When we moved here, it was the smallest bedroom, with an L-shaped floorplan. A corner had been sacrificed, long before we arrived, to make space for a tub in the adjacent bathroom. Later, when we renovated the attic, this room was the logical place for a stairway leading to the new bedroom above. Strictly speaking, my studio is a glorified hallway.
But it has a beautiful old door—a necessity in a busy household—and a generous window that frames an apple tree. The tree is ancient; it’s been dying forever yet continues to bloom each spring. (As metaphors go, it’s a bit on-the-nose.) More trees lie beyond; a mixture of spruce, Manitoba maple, and black walnut. The saving grace of this home is that every window opens onto a view of trees.
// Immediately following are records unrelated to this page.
(* ===== verification/SdJwt.v ===== *)
(** SD-JWT mandates (src/src/trustlib/sdjwt.py): disclosures behind digests, the
    issuer's token, the holder's key binding, and verification; and the AP2
    conversions and bindings of src/src/trustlib/ap2.py that need no mandate
    model.  Times are seconds, random bytes are arguments. *)
From S2P Require Import Prelude PyTime Decimal Json JsonLogic JsonParse Base64 Sha256 Models Canonical Jose RappiClient AgentRules.

(** ** Values JCS writes without loss *)

(** Distinct keys, no float, integers a double holds exactly. *)
Fixpoint signable (v : pyval) : bool :=
  match v with
  | VNone | VBool _ | VStr _ => true
  | VInt n => Z.abs n <? 2 ^ 53
  | VDec _ | VFloat _ | VTime _ => false
  | VList l => forallb signable l
  | VDict kvs => bool_decide (NoDup kvs.*1) && forallb (fun kv => signable kv.2) kvs
  end.

(** Keys as JWKs (jwcrypto): a key read from the members of an exported one, in
    any order, is its public half.  A compact token is three parts in base64url.
    A canonical text reads as the value it was made from, up to the order of
    keys. *)
Class JwkLibrary `{JwsLibrary} : Type := {
  JWK : pyval -> res Key;
  export_public : Key -> pydict;
  export_members : forall k, export_public k <> [] /\ signable (VDict (export_public k)) = true;
  jwk_reads : forall k v, sort_value v = sort_value (VDict (export_public k)) -> JWK v = Ok (public k);
  jws_text : forall k alg protected payload token, jws_sign k alg protected payload = Ok token ->
    exists raw, token = (b64u_encode protected +:+ "." +:+ b64u_encode payload +:+ "." +:+ b64u_encode raw)%string;
  jcs_reads : forall v, signable v = true ->
    exists text v', jcs_dumps v = Ok text /\ loads json_float_repr text = Ok v' /\ sort_value v' = sort_value v;
}.

(** [s.split(sep)] for one character. *)
Fixpoint split_at (sep : ascii) (s : string) : list string :=
  match s with
  | EmptyString => [EmptyString]
  | String.String c s' =>
      if Ascii.eqb c sep then EmptyString :: split_at sep s'
      else match split_at sep s' with
           | [] => [String.String c EmptyString]
           | w :: ws => String.String c w :: ws
           end
  end.

(** [d.pop(key, None)] *)
Definition dict_pop {A} (key : string) (kvs : list (string * A)) : list (string * A) :=
  List.filter (fun kv => negb (String.eqb kv.1 key)) kvs.

(** The number a comparison with an [int] sees. *)
Definition number_of (v : pyval) : res Decimal.dec :=
  match v with
  | VInt n => Ok (decimal_of_int n)
  | VBool b => Ok (decimal_of_int (if b then 1 else 0))
  | VFloat r => Ok (float_exact r)
  | _ => Raise TypeError
  end.

Definition SDJWT_InvalidSignature : exn := SDJWTError "InvalidSignature".
Definition Expired : exn := SDJWTError "Expired".
Definition NotYetValid : exn := SDJWTError "NotYetValid".
Definition InvalidKeyBinding : exn := SDJWTError "InvalidKeyBinding".

Definition SD_ALG : string := "sha-256".
Definition SEPARATOR : string := "~".
Definition KB_TYP : string := "kb+jwt".

(** [except (InvalidJWSSignature, ValueError)] *)
Definition signature_error (e : exn) : bool := match e with InvalidJWSSignature => true | _ => is_value_error e end.

(** [hashlib.sha256(s.encode("ascii")).digest()] *)
Definition sha256_raw (s : string) : string := string_of_bytes (sha256_bytes (bytes_of_string s)).
Definition _digest (disclosure : string) : res string :=
  if ascii_only disclosure then Ok (b64u_encode (sha256_raw disclosure)) else Raise ValueError.

Section SdJwt.
Context `{JwkLibrary}.

(** [token_bytes] is what [secrets] draws. *)
Definition make_disclosure (token_bytes name : string) (value : pyval) : res (string * string) :=
  let salt := b64u_encode token_bytes in
  let? text := jcs_dumps (VList [VStr salt; VStr name; value]) in
  let disclosure := b64u_encode text in
  let? digest := _digest disclosure in
  Ok (disclosure, digest).

(** The loop over [selective]: the [n]-th disclosure has the [n]-th salt. *)
Fixpoint disclose (salts : nat -> string) (n : nat) (selective : pydict) : res (list (string * string)) :=
  match selective with
  | [] => Ok []
  | (name, value) :: rest => let? d := make_disclosure (salts n) name value in let? ds := disclose salts (S n) rest in Ok (d :: ds)
  end.

Definition issue (salts : nat -> string) (claims : pydict) (key : Key) (kid : string) (selective : pydict) : res string :=
  let? made := disclose salts 0 selective in
  let payload := match selective with
                 | [] => claims
                 | _ => dict_set "_sd_alg" (VStr SD_ALG) (dict_set "_sd" (VList (map (fun d => VStr d.2) made)) claims)
                 end in
  let? token := sign_compact (VDict payload) key (Some kid) (Some "sd+jwt"%string) in
  Ok (join SEPARATOR (token :: made.*1) +:+ SEPARATOR)%string.

Definition ends_with_separator (s : string) : bool := match last (list_ascii_of_string s) with Some c => Ascii.eqb c "~" | None => false end.

Definition attach_key_binding (sd_jwt : string) (holder_key : Key) (nonce aud : string) (now : Z) : res string :=
  let presented := if ends_with_separator sd_jwt then sd_jwt else (sd_jwt +:+ SEPARATOR)%string in
  let? sd_hash := _digest presented in
  let? kb := sign_compact (VDict [("nonce", VStr nonce); ("aud", VStr aud); ("iat", VInt now); ("sd_hash", VStr sd_hash)]%string)
               holder_key None (Some KB_TYP) in
  Ok (presented +:+ kb)%string.

(** [rest[-1] != ""] *)
Definition last_present (l : list string) : bool := match last l with Some s => truthy_str s | None => false end.
Definition last_empty (l : list string) : bool := match last l with Some s => negb (truthy_str s) | None => false end.

Definition _split (sd_jwt : string) : string * list string * option string :=
  match split_at "~" sd_jwt with
  | [] => (EmptyString, [], None)
  | issuer_jwt :: rest =>
      let kb := if last_present rest then last rest else None in
      let rest := if last_present rest then removelast rest else rest in
      let rest := if last_empty rest then removelast rest else rest in
      (issuer_jwt, List.filter truthy_str rest, kb)
  end.

(** [keys.get(kid) if kid else next(iter(keys.values()), None)] *)
Definition key_for (keys : list (string * Key)) (kid : pyval) : res (option Key) :=
  if negb (truthy kid) then Ok (snd <$> head keys)
  else match kid with
       | VStr k => Ok (assoc k keys)
       | VList _ | VDict _ => Raise TypeError
       | _ => Ok None
       end.

(** [try: verify_compact(...) except (InvalidJWSSignature, ValueError)] *)
Definition checked_payload (token : string) (key : Key) (failure : exn) : res pyval :=
  match verify_compact token key with
  | Ok v => Ok v
  | Raise e => if signature_error e then Raise failure else Raise e
  end.

(** The temporal window, at the leeway of every caller: none. *)
Definition check_window (claims : pyval) (current : Z) : res unit :=
  let? has_exp := py_in (VStr "exp") claims in
  let? late := (if (has_exp : bool) then let? e := py_item claims "exp" in let? d := number_of e in Ok (gt (decimal_of_int current) d) else Ok false) in
  let? _ := guard_res (negb late) Expired in
  let? has_nbf := py_in (VStr "nbf") claims in
  let? early := (if (has_nbf : bool) then let? n := py_item claims "nbf" in let? d := number_of n in Ok (gt d (decimal_of_int current)) else Ok false) in
  guard_res (negb early) NotYetValid.

(** [set(claims.get("_sd", []))] as a membership test for a digest, which no
    single character is. *)
Definition signed_digests (claims : pyval) : res (string -> bool) :=
  let? sd := py_get_or claims "_sd" (VList []) in
  match sd with
  | VList l => if existsb (fun v => match v with VList _ | VDict _ => true | _ => false end) l then Raise TypeError
               else Ok (fun d => existsb (fun v => match v with VStr s => String.eqb s d | _ => false end) l)
  | VDict kvs => Ok (fun d => existsb (String.eqb d) kvs.*1)
  | VStr _ => Ok (fun _ => false)
  | _ => Raise TypeError
  end.

(** [claims[name] = value]; a name that is no text makes an entry that nothing
    reads. *)
Definition set_claim (name value : pyval) (claims : pydict) : res pydict :=
  match name with
  | VStr k => Ok (dict_set k value claims)
  | VList _ | VDict _ => Raise TypeError
  | _ => Ok claims
  end.

Definition open_disclosure (disclosure : string) : res (pyval * pyval) :=
  let? text := b64u_decode disclosure in
  let? v := loads json_float_repr text in
  let? parts := py_iter v in
  match parts with [_; name; value] => Ok (name, value) | _ => Raise ValueError end.

Fixpoint merge_disclosures (signed : string -> bool) (disclosures : list string) (claims : pydict) : res pydict :=
  match disclosures with
  | [] => Ok claims
  | d :: rest =>
      let? digest := _digest d in
      let? _ := guard_res (signed digest) SDJWT_InvalidSignature in
      let? nv := open_disclosure d in
      let? claims := set_claim nv.1 nv.2 claims in
      merge_disclosures signed rest claims
  end.

(** [if nonce is not None and kb.get("nonce") != nonce] *)
Definition expect_claim (kb : pyval) (name : string) (expected : option string) : res unit :=
  match expected with
  | None => Ok tt
  | Some e => let? v := py_get kb name in guard_res (py_eq v (VStr e)) InvalidKeyBinding
  end.

Definition check_key_binding (issuer_jwt : string) (disclosures : list string) (kb_jwt : option string) (claims : pyval) (nonce aud : option string) : res unit :=
  match or_str kb_jwt None with
  | None => Raise InvalidKeyBinding
  | Some kb_jwt =>
      let? cnf := py_get claims "cnf" in
      let? holder_jwk := py_get (py_or cnf (VDict [])) "jwk" in
      if negb (truthy holder_jwk) then Raise InvalidKeyBinding
      else
        let? kb := match JWK holder_jwk with
                   | Ok key => checked_payload kb_jwt key InvalidKeyBinding
                   | Raise e => if signature_error e then Raise InvalidKeyBinding else Raise e
                   end in
        let? _ := expect_claim kb "nonce" nonce in
        let? _ := expect_claim kb "aud" aud in
        let presented := (issuer_jwt +:+ (match disclosures with [] => EmptyString | _ => SEPARATOR +:+ join SEPARATOR disclosures end) +:+ SEPARATOR)%string in
        let? expected := _digest presented in
        let? sd_hash := py_get kb "sd_hash" in
        guard_res (py_eq sd_hash (VStr expected)) InvalidKeyBinding
  end.

(** Claims that are no mapping fail at the latest where entries are removed. *)
Definition claims_dict (claims : pyval) : res pydict :=
  match claims with VDict kvs => Ok kvs | VStr _ => Raise AttributeError | _ => Raise TypeError end.

Definition verify (sd_jwt : string) (keys : list (string * Key)) (nonce aud : option string) (require_key_binding : bool) (current : Z) : res pydict :=
  let '(issuer_jwt, disclosures, kb_jwt) := _split sd_jwt in
  let? header := peek_header issuer_jwt in
  let? kid := py_get header "kid" in
  let? key := key_for keys kid in
  match key with
  | None => Raise SDJWT_InvalidSignature
  | Some key =>
      let? claims := checked_payload issuer_jwt key SDJWT_InvalidSignature in
      let? _ := check_window claims current in
      let? merged := (match disclosures with
                      | [] => Ok claims
                      | _ => let? signed := signed_digests claims in let? kvs := claims_dict claims in
                             let? kvs := merge_disclosures signed disclosures kvs in Ok (VDict kvs)
                      end) in
      let? _ := (if require_key_binding || match kb_jwt with Some s => truthy_str s | None => false end
                 then check_key_binding issuer_jwt disclosures kb_jwt merged nonce aud else Ok tt) in
      let? kvs := claims_dict merged in
      Ok (dict_pop "_sd_alg" (dict_pop "_sd" kvs))
  end.
End SdJwt.

(** ** ap2.py: amounts and bindings *)

(** [int((Decimal(amount) * 100).to_integral_value())], half to even. *)
Definition to_integral (d : Decimal.dec) : Decimal.dec :=
  match d with
  | DFin neg coef exp => if 0 <=? exp then d else DFin neg (div_round ROUND_HALF_EVEN coef (10 ^ (- exp))) 0
  | _ => d
  end.
Definition to_minor_units (amount : Decimal.dec) : res Z :=
  let? scaled := dmul amount (decimal_of_int 100) in
  dec_int (to_integral scaled).

(** [str((Decimal(minor) / 100).quantize(Decimal("0.01")))] *)
Definition from_minor_units (minor : Z) : res string :=
  let? units := ddiv (decimal_of_int minor) (decimal_of_int 100) in
  let? d := quantize_cent ROUND_HALF_EVEN units in
  Ok (dec_str d).

Definition checkout_hash (checkout_jwt : string) : res string := _digest checkout_jwt.
Definition verify_checkout_binding (checkout_jwt claimed_hash : string) : res bool :=
  let? h := checkout_hash checkout_jwt in if ascii_only claimed_hash then Ok (String.eqb h claimed_hash) else Raise TypeError.

Definition VCT_PAYMENT_CLOSED : string := "mandate.payment.1".
Definition VCT_CHECKOUT_CLOSED : string := "mandate.checkout.1".

(** What the merchant signs; the policies are the defaults of the source. *)
Definition build_checkout_payload (order_id merchant_id merchant_name merchant_website : string) (line_items : list pyval)
    (total_price : Decimal.dec) (currency shipping_policy return_policy : string) : res pydict :=
  let? total := to_minor_units total_price in
  Ok [("order_id", VStr order_id);
      ("merchant", VDict [("id", VStr merchant_id); ("name", VStr merchant_name); ("website", VStr merchant_website)]);
      ("line_items", VList line_items); ("total_price", VInt total); ("currency", VStr currency);
      ("shipping_policy", VStr shipping_policy); ("return_policy", VStr return_policy)]%string.

Definition closed_checkout_mandate (checkout_jwt : string) : res pydict :=
  let? hash := checkout_hash checkout_jwt in
  Ok [("vct", VStr VCT_CHECKOUT_CLOSED); ("checkout_hash", VStr hash); ("_sd_alg", VStr "sha-256")]%string.

Definition closed_payment_mandate (transaction_id payee_id payee_name : string) (amount : Decimal.dec) (currency payment_instrument_id : string)
    (bound_checkout_jwt : option string) : res pydict :=
  let? units := to_minor_units amount in
  let mandate := [("vct", VStr VCT_PAYMENT_CLOSED); ("transaction_id", VStr transaction_id);
                  ("payee", VDict [("id", VStr payee_id); ("name", VStr payee_name)]);
                  ("payment_amount", VDict [("amount", VInt units); ("currency", VStr currency)]);
                  ("payment_instrument", VDict [("id", VStr payment_instrument_id); ("type", VStr "vaulted_token")])]%string in
  match bound_checkout_jwt with
  | None => Ok mandate
  | Some jwt =>
      let? hash := checkout_hash jwt in
      Ok (mandate ++ [("constraints", VList [VDict [("type", VStr "payment.reference"); ("conditional_transaction_id", VStr hash)]])]%string)
  end.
A tall filing cabinet fits beneath the stairs. Like the room, it’s overstuffed with bills and records and files. My constant, unfulfilled plan is to impose order, but I already know where to find what I need. To an outsider this might look like chaos, but it’s mine.
On top of the cabinet are boxes containing scraps of notes, maps, and other artifacts, such as prayer cards and small figurines. Each box holds a collection related to a work in progress. While I have a hard time remembering myriad details of domestic life, I can reach into my project boxes, pull out a random item, and know its significance instantly—why I chose to save it, what it means to the story, how I plan to use it.
My husband built a desk into the corner and installed fluorescent task lighting and bookshelves. Here, I gather books related to whatever I happen to be working on. The surface of the desk is cluttered with meaningful objects, like stones my children painted when they were young and pottery picked up during my travels. Beneath the desktop, a shredder gets regular workouts from my rejected pages. My project files are semi-organized in wall-mounted plastic pockets labeled with aspirations, the various schemes I use to trick myself into the chair and finally clock regular writing hours. One of them reads, PRACTICE.
My studio feels cozy. I know how lucky I am to have this space. The walls are painted my favourite colour—a warm mulberry. To the bulletin board, I’ve pinned family photos, play tickets, clippings from artist profiles and book reviews, and quotes I like. (Here’s a good one: “Practice means to perform, over and over again in the face of all obstacles, some act of vision, of faith, of desire. Practice is a means of inviting the perfection desired.”—Martha Graham)
My studio is a fraught concept. I’ve probably over-complicated it. The truth is, it has everything I need; the scaffolding to support my work is here. When my studio reaches its full potential, it will be my refuge, a space of clarity and attention.